__Saved data entries__.
(* ===== verification/Sysfile.v ===== *)
(** * kernel/sysfile.c: the file system calls

    The calls work on the descriptors of the current process, the six argument
    registers of its trap frame, and the state of file File. Buffers on the
    kernel stack (path names, directory entries) are kernel memory at
    addresses that are arguments of the model. *)
From stdpp Require Import base list numbers strings.
From Stdlib Require Import ZArith Lia FunctionalExtensionality.
From S2P Require Import Memlayout Kalloc Proc Prelude BufCache UserMem CString Pipe Fs File.

Definition O_RDONLY : Z := 0x000.
Definition O_WRONLY : Z := 0x001.
Definition O_RDWR : Z := 0x002.
Definition O_CREATE : Z := 0x200.
Definition O_TRUNC : Z := 0x400.
Definition flag (omode f : Z) : bool := negb (Z.land omode f =? 0).

(** copyinstr(pagetable, dst + d, srcva, max): true is the result 0. *)
Class UserStr (U : Type) := { ucopyinstr : bytes -> Z -> Z -> Z -> U -> bool * bytes * U }.

(** The process making the call: p->ofile and the registers a0 .. a5. *)
Record task (U : Type) := Task { tofile : Z -> Z; targs : Z -> Z; sys : fsys U }.
Arguments Task {U}. Arguments tofile {U}. Arguments targs {U}. Arguments sys {U}.

(** Kernel addresses of the local buffers and of the constants "." and "..". *)
Record frame_addrs := Frame {
  a_path : Z; a_old : Z; a_new : Z; a_name : Z; a_de : Z; a_udir : Z; a_dot : Z; a_dotdot : Z;
}.

Section sysfile.
Context {U : Type} `{UserMem U} `{PageAlloc U} `{UserStr U}.
Context (fr : frame_addrs).
Context (sw : Z -> devsw U).
Abbreviation T := (M (task U)).

Definition set_tofile v (t : task U) : task U := Task v (targs t) (sys t).
Definition set_sys v (t : task U) : task U := Task (tofile t) (targs t) v.
Definition sys_op {A} (m : M (fsys U) A) : T A := lift sys set_sys m.
Definition tfs {A} (m : M (fstate U) A) : T A := sys_op (fs_op m).

(** syscall.c: the argument registers *)
Definition argraw (n : Z) : T Z :=
  if (0 <=? n) && (n <? 6) then gets (fun t => u64 (targs t n)) else panic "argraw".
Definition argint (n : Z) : T Z := v <- argraw n ;; ret (i32 v).
Definition argaddr (n : Z) : T Z := argraw n.
(** fetchstr into the buffer [buf] of kernel memory *)
Definition fetchstr (addr buf max : Z) : T Z :=
  ok <- tfs (fun s => let '(ok, m, u) := ucopyinstr (kmem s) buf addr max (usr s) in
                      Ret ok (set_usr u (set_kmem m s))) ;;
  if (ok : bool) then
    m <- gets (fun t => kmem (fs (sys t))) ;;
    match CString.strlen (Z.to_nat max) m buf with Some n => ret n | None => fun _ => Diverge end
  else ret (-1).
Definition argstr (n buf max : Z) : T Z := addr <- argaddr n ;; fetchstr addr buf max.

(** The descriptor and the file of argument [n]; [None] is the result -1. *)
Definition argfd (n : Z) : T (option (Z * Z)) :=
  fd <- argint n ;;
  o <- gets tofile ;;
  if (fd <? 0) || (NOFILE <=? fd) || (o fd =? NULLF) then ret None else ret (Some (fd, o fd)).

Fixpoint find_fd (n : nat) (fd : Z) (o : Z -> Z) : Z :=
  match n with
  | O => -1
  | S n' => if o fd =? NULLF then fd else find_fd n' (fd + 1) o
  end.

Definition fdalloc (f : Z) : T Z :=
  o <- gets tofile ;;
  let fd := find_fd (Z.to_nat NOFILE) 0 o in
  if fd <? 0 then ret (-1) else modify (set_tofile (fupd o fd f)) ;;; ret fd.

Definition clear_fd (fd : Z) : T unit := modify (fun t => set_tofile (fupd (tofile t) fd NULLF) t).

Definition sys_dup : T Z :=
  a <- argfd 0 ;;
  match a with
  | None => ret (-1)
  | Some (_, f) =>
      fd <- fdalloc f ;;
      if fd <? 0 then ret (-1) else sys_op (filedup f) ;;; ret fd
  end.

Definition sys_read (killed : bool) : T Z :=
  p <- argaddr 1 ;;
  n <- argint 2 ;;
  a <- argfd 0 ;;
  match a with None => ret (-1) | Some (_, f) => sys_op (fileread sw killed f p n) end.

Definition sys_write (killed : Z -> bool) (i : Z) : T Z :=
  p <- argaddr 1 ;;
  n <- argint 2 ;;
  a <- argfd 0 ;;
  match a with None => ret (-1) | Some (_, f) => sys_op (filewrite sw killed f p n i) end.

Definition sys_close : T Z :=
  a <- argfd 0 ;;
  match a with
  | None => ret (-1)
  | Some (fd, f) => clear_fd fd ;;; sys_op (fileclose f) ;;; ret 0
  end.

Definition sys_fstat : T Z :=
  st <- argaddr 1 ;;
  a <- argfd 0 ;;
  match a with None => ret (-1) | Some (_, f) => sys_op (filestat f st) end.

(** Fields of an inode the calls assign. *)
Definition with_nlink (n : Z) (ip : inode) : inode :=
  Inode (i_dev ip) (i_inum ip) (i_ref ip) (i_locked ip) (i_pid ip) (i_valid ip)
    (i_type ip) (i_major ip) (i_minor ip) (i16 n) (i_size ip) (i_addrs ip).
Definition with_numbers (major minor : Z) (ip : inode) : inode :=
  Inode (i_dev ip) (i_inum ip) (i_ref ip) (i_locked ip) (i_pid ip) (i_valid ip)
    (i_type ip) (i16 major) (i16 minor) (i_nlink ip) (i_size ip) (i_addrs ip).
Abbreviation F := (M (fstate U)).
Definition add_nlink (i d : Z) : F unit := modify (on_inode i (fun ip => with_nlink (i_nlink ip + d) ip)).

(** sys_link after the two path names have been fetched *)
Definition link : F Z :=
  begin_op_f ;;;
  ip <- namei (a_de fr) (a_name fr) (a_old fr) ;;
  if ip =? NULL then end_op_f ;;; ret (-1)
  else
    ilock ip ;;;
    x <- inode_of ip ;;
    if i_type x =? T_DIR then iunlockput ip ;;; end_op_f ;;; ret (-1)
    else
      add_nlink ip 1 ;;;
      iupdate ip ;;;
      iunlock ip ;;;
      let bad := ilock ip ;;; add_nlink ip (-1) ;;; iupdate ip ;;; iunlockput ip ;;; end_op_f ;;; ret (-1) in
      dp <- nameiparent (a_de fr) (a_new fr) (a_name fr) ;;
      if dp =? NULL then bad
      else
        ilock dp ;;;
        d <- inode_of dp ;;
        x <- inode_of ip ;;
        r <- (if negb (i_dev d =? i_dev x) then ret (-1)
              else dirlink (a_de fr) dp (a_name fr) (i_inum x)) ;;
        if r <? 0 then iunlockput dp ;;; bad
        else iunlockput dp ;;; iput ip ;;; end_op_f ;;; ret 0.

Definition sys_link : T Z :=
  r <- argstr 0 (a_old fr) MAXPATH ;;
  if r <? 0 then ret (-1)
  else
    r <- argstr 1 (a_new fr) MAXPATH ;;
    if r <? 0 then ret (-1) else tfs link.

(** The loop of isdirempty, from offset [off] *)
Fixpoint isdirempty_from (fuel : nat) (dp off : Z) : F bool :=
  match fuel with
  | O => fun _ => Diverge
  | S f =>
      ip <- inode_of dp ;;
      if off <? i_size ip then
        r <- readi dp false (a_de fr) off DIRENT_SIZE ;;
        if negb (r =? DIRENT_SIZE) then panic "isdirempty: readi"
        else
          m <- gets kmem ;;
          if negb (ld16 m (a_de fr) =? 0) then ret false else isdirempty_from f dp (off + DIRENT_SIZE)
      else ret true
  end.
Definition isdirempty (dp : Z) : F bool :=
  ip <- inode_of dp ;; isdirempty_from (dir_fuel ip) dp (2 * DIRENT_SIZE).

(** sys_unlink after the path name has been fetched *)
Definition unlink : F Z :=
  begin_op_f ;;;
  dp <- nameiparent (a_de fr) (a_path fr) (a_name fr) ;;
  if dp =? NULL then end_op_f ;;; ret (-1)
  else
    ilock dp ;;;
    let bad := iunlockput dp ;;; end_op_f ;;; ret (-1) in
    m <- gets kmem ;;
    if (namecmp m (a_name fr) (a_dot fr) =? 0) || (namecmp m (a_name fr) (a_dotdot fr) =? 0) then bad
    else
      r <- dirlookup (a_de fr) dp (a_name fr) ;;
      let '(ip, off) := r in
      if ip =? NULL then bad
      else
        ilock ip ;;;
        x <- inode_of ip ;;
        if i_nlink x <? 1 then panic "unlink: nlink < 1"
        else
          empty <- (if i_type x =? T_DIR then isdirempty ip else ret true) ;;
          if negb empty then iunlockput ip ;;; bad
          else
            modify (fun s => set_kmem (fill (kmem s) (a_udir fr) 0 DIRENT_SIZE) s) ;;;
            w <- writei dp false (a_udir fr) off DIRENT_SIZE ;;
            if negb (w =? DIRENT_SIZE) then panic "unlink: writei"
            else
              x <- inode_of ip ;;
              when (i_type x =? T_DIR) (add_nlink dp (-1) ;;; iupdate dp) ;;;
              iunlockput dp ;;;
              add_nlink ip (-1) ;;;
              iupdate ip ;;;
              iunlockput ip ;;;
              end_op_f ;;;
              ret 0.

Definition sys_unlink : T Z :=
  r <- argstr 0 (a_path fr) MAXPATH ;;
  if r <? 0 then ret (-1) else tfs unlink.

(** create: the locked inode, or NULL *)
Definition create (type major minor : Z) : F Z :=
  dp <- nameiparent (a_de fr) (a_path fr) (a_name fr) ;;
  if dp =? NULL then ret NULL
  else
    ilock dp ;;;
    r <- dirlookup (a_de fr) dp (a_name fr) ;;
    if negb (fst r =? NULL) then
      let ip := fst r in
      iunlockput dp ;;;
      ilock ip ;;;
      x <- inode_of ip ;;
      if (type =? T_FILE) && ((i_type x =? T_FILE) || (i_type x =? T_DEVICE)) then ret ip
      else iunlockput ip ;;; ret NULL
    else
      d <- inode_of dp ;;
      ip <- ialloc (i_dev d) type ;;
      if ip =? NULL then iunlockput dp ;;; ret NULL
      else
        ilock ip ;;;
        modify (on_inode ip (with_numbers major minor)) ;;;
        modify (on_inode ip (with_nlink 1)) ;;;
        iupdate ip ;;;
        x <- inode_of ip ;;
        d <- inode_of dp ;;
        r <- (if type =? T_DIR then
                r <- dirlink (a_de fr) ip (a_dot fr) (i_inum x) ;;
                if r <? 0 then ret (-1) else dirlink (a_de fr) ip (a_dotdot fr) (i_inum d)
              else ret 0) ;;
        r <- (if r <? 0 then ret (-1) else dirlink (a_de fr) dp (a_name fr) (i_inum x)) ;;
        if r <? 0 then
          modify (on_inode ip (with_nlink 0)) ;;;
          iupdate ip ;;; iunlockput ip ;;; iunlockput dp ;;; ret NULL
        else
          when (type =? T_DIR) (add_nlink dp 1 ;;; iupdate dp) ;;;
          iunlockput dp ;;;
          ret ip.

(** The inode sys_open opens, locked; NULL when it returns -1. *)
Definition open_inode (omode : Z) : F Z :=
  begin_op_f ;;;
  if flag omode O_CREATE then
    ip <- create T_FILE 0 0 ;;
    if ip =? NULL then end_op_f ;;; ret NULL else ret ip
  else
    ip <- namei (a_de fr) (a_name fr) (a_path fr) ;;
    if ip =? NULL then end_op_f ;;; ret NULL
    else
      ilock ip ;;;
      x <- inode_of ip ;;
      if (i_type x =? T_DIR) && negb (omode =? O_RDONLY) then iunlockput ip ;;; end_op_f ;;; ret NULL
      else ret ip.

Definition set_open (ip : inode) (i omode : Z) (f : file) : file :=
  let '(ty, off, major) :=
    if i_type ip =? T_DEVICE then (FD_DEVICE, f_off f, i_major ip) else (FD_INODE, 0, f_major f) in
  File ty (f_ref f) (if flag omode O_WRONLY then 0 else 1)
    (if flag omode O_WRONLY || flag omode O_RDWR then 1 else 0) (f_pipe f) i off major.

Definition sys_open : T Z :=
  omode <- argint 1 ;;
  n <- argstr 0 (a_path fr) MAXPATH ;;
  if n <? 0 then ret (-1)
  else
    ip <- tfs (open_inode omode) ;;
    if ip =? NULL then ret (-1)
    else
      x <- tfs (inode_of ip) ;;
      if (i_type x =? T_DEVICE) && ((i_major x <? 0) || (NDEV <=? i_major x)) then
        tfs (iunlockput ip ;;; end_op_f) ;;; ret (-1)
      else
        f <- sys_op filealloc ;;
        fd <- (if f =? NULLF then ret (-1) else fdalloc f) ;;
        if fd <? 0 then
          when (negb (f =? NULLF)) (sys_op (fileclose f)) ;;;
          tfs (iunlockput ip ;;; end_op_f) ;;; ret (-1)
        else
          sys_op (updf f (set_open x ip omode)) ;;;
          tfs (when (flag omode O_TRUNC && (i_type x =? T_FILE)) (itrunc ip) ;;; iunlock ip ;;; end_op_f) ;;;
          ret fd.

Definition sys_mkdir : T Z :=
  tfs begin_op_f ;;;
  n <- argstr 0 (a_path fr) MAXPATH ;;
  ip <- (if n <? 0 then ret NULL else tfs (create T_DIR 0 0)) ;;
  if ip =? NULL then tfs end_op_f ;;; ret (-1)
  else tfs (iunlockput ip ;;; end_op_f) ;;; ret 0.

Definition sys_mknod : T Z :=
  tfs begin_op_f ;;;
  major <- argint 1 ;;
  minor <- argint 2 ;;
  n <- argstr 0 (a_path fr) MAXPATH ;;
  ip <- (if n <? 0 then ret NULL else tfs (create T_DEVICE (i16 major) (i16 minor))) ;;
  if ip =? NULL then tfs end_op_f ;;; ret (-1)
  else tfs (iunlockput ip ;;; end_op_f) ;;; ret 0.

Definition set_cwd (i : Z) (s : fstate U) : fstate U :=
  FState (blocks s) (logged s) (sb s) (itable s) (kmem s) (usr s) (mypid s) i.

Definition sys_chdir : T Z :=
  tfs begin_op_f ;;;
  n <- argstr 0 (a_path fr) MAXPATH ;;
  ip <- (if n <? 0 then ret NULL else tfs (namei (a_de fr) (a_name fr) (a_path fr))) ;;
  if ip =? NULL then tfs end_op_f ;;; ret (-1)
  else
    tfs (ilock ip ;;;
         x <- inode_of ip ;;
         if negb (i_type x =? T_DIR) then iunlockput ip ;;; end_op_f ;;; ret (-1)
         else
           iunlock ip ;;;
           cwd <- gets mycwd ;;
           iput cwd ;;;
           end_op_f ;;;
           modify (set_cwd ip) ;;;
           ret 0).

(** copyout of the int [v] to [addr]; true is the result 0 *)
Definition put_int (addr v : Z) : T bool :=
  sys_op (usr_op (fun u => let '(ok, u') := copyout addr (st32 (fun _ => 0) 0 v) 0 4 u in Ret ok u')).

Definition sys_pipe : T Z :=
  fdarray <- argaddr 0 ;;
  r <- sys_op pipealloc ;;
  let '(r, rf, wf) := r in
  if r <? 0 then ret (-1)
  else
    fd0 <- fdalloc rf ;;
    fd1 <- (if fd0 <? 0 then ret (-1) else fdalloc wf) ;;
    if (fd0 <? 0) || (fd1 <? 0) then
      when (0 <=? fd0) (clear_fd fd0) ;;;
      sys_op (fileclose rf) ;;; sys_op (fileclose wf) ;;; ret (-1)
    else
      ok <- put_int fdarray fd0 ;;
      ok <- (if ok : bool then put_int (u64 (fdarray + 4)) fd1 else ret false) ;;
      if ok : bool then ret 0
      else
        clear_fd fd0 ;;; clear_fd fd1 ;;;
        sys_op (fileclose rf) ;;; sys_op (fileclose wf) ;;; ret (-1).
End sysfile.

__What you have to do__.
Report each line of the entries where the word "negb" occurs.

__Exercise solution__.
Definition flag (omode f : Z) : bool := negb (Z.land omode f =? 0).
        r <- (if negb (i_dev d =? i_dev x) then ret (-1)
        if negb (r =? DIRENT_SIZE) then panic "isdirempty: readi"
          if negb (ld16 m (a_de fr) =? 0) then ret false else isdirempty_from f dp (off + DIRENT_SIZE)
          if negb empty then iunlockput ip ;;; bad
            if negb (w =? DIRENT_SIZE) then panic "unlink: writei"
    if negb (fst r =? NULL) then
      if (i_type x =? T_DIR) && negb (omode =? O_RDONLY) then iunlockput ip ;;; end_op_f ;;; ret NULL
          when (negb (f =? NULLF)) (sys_op (fileclose f)) ;;;
         if negb (i_type x =? T_DIR) then iunlockput ip ;;; end_op_f ;;; ret (-1)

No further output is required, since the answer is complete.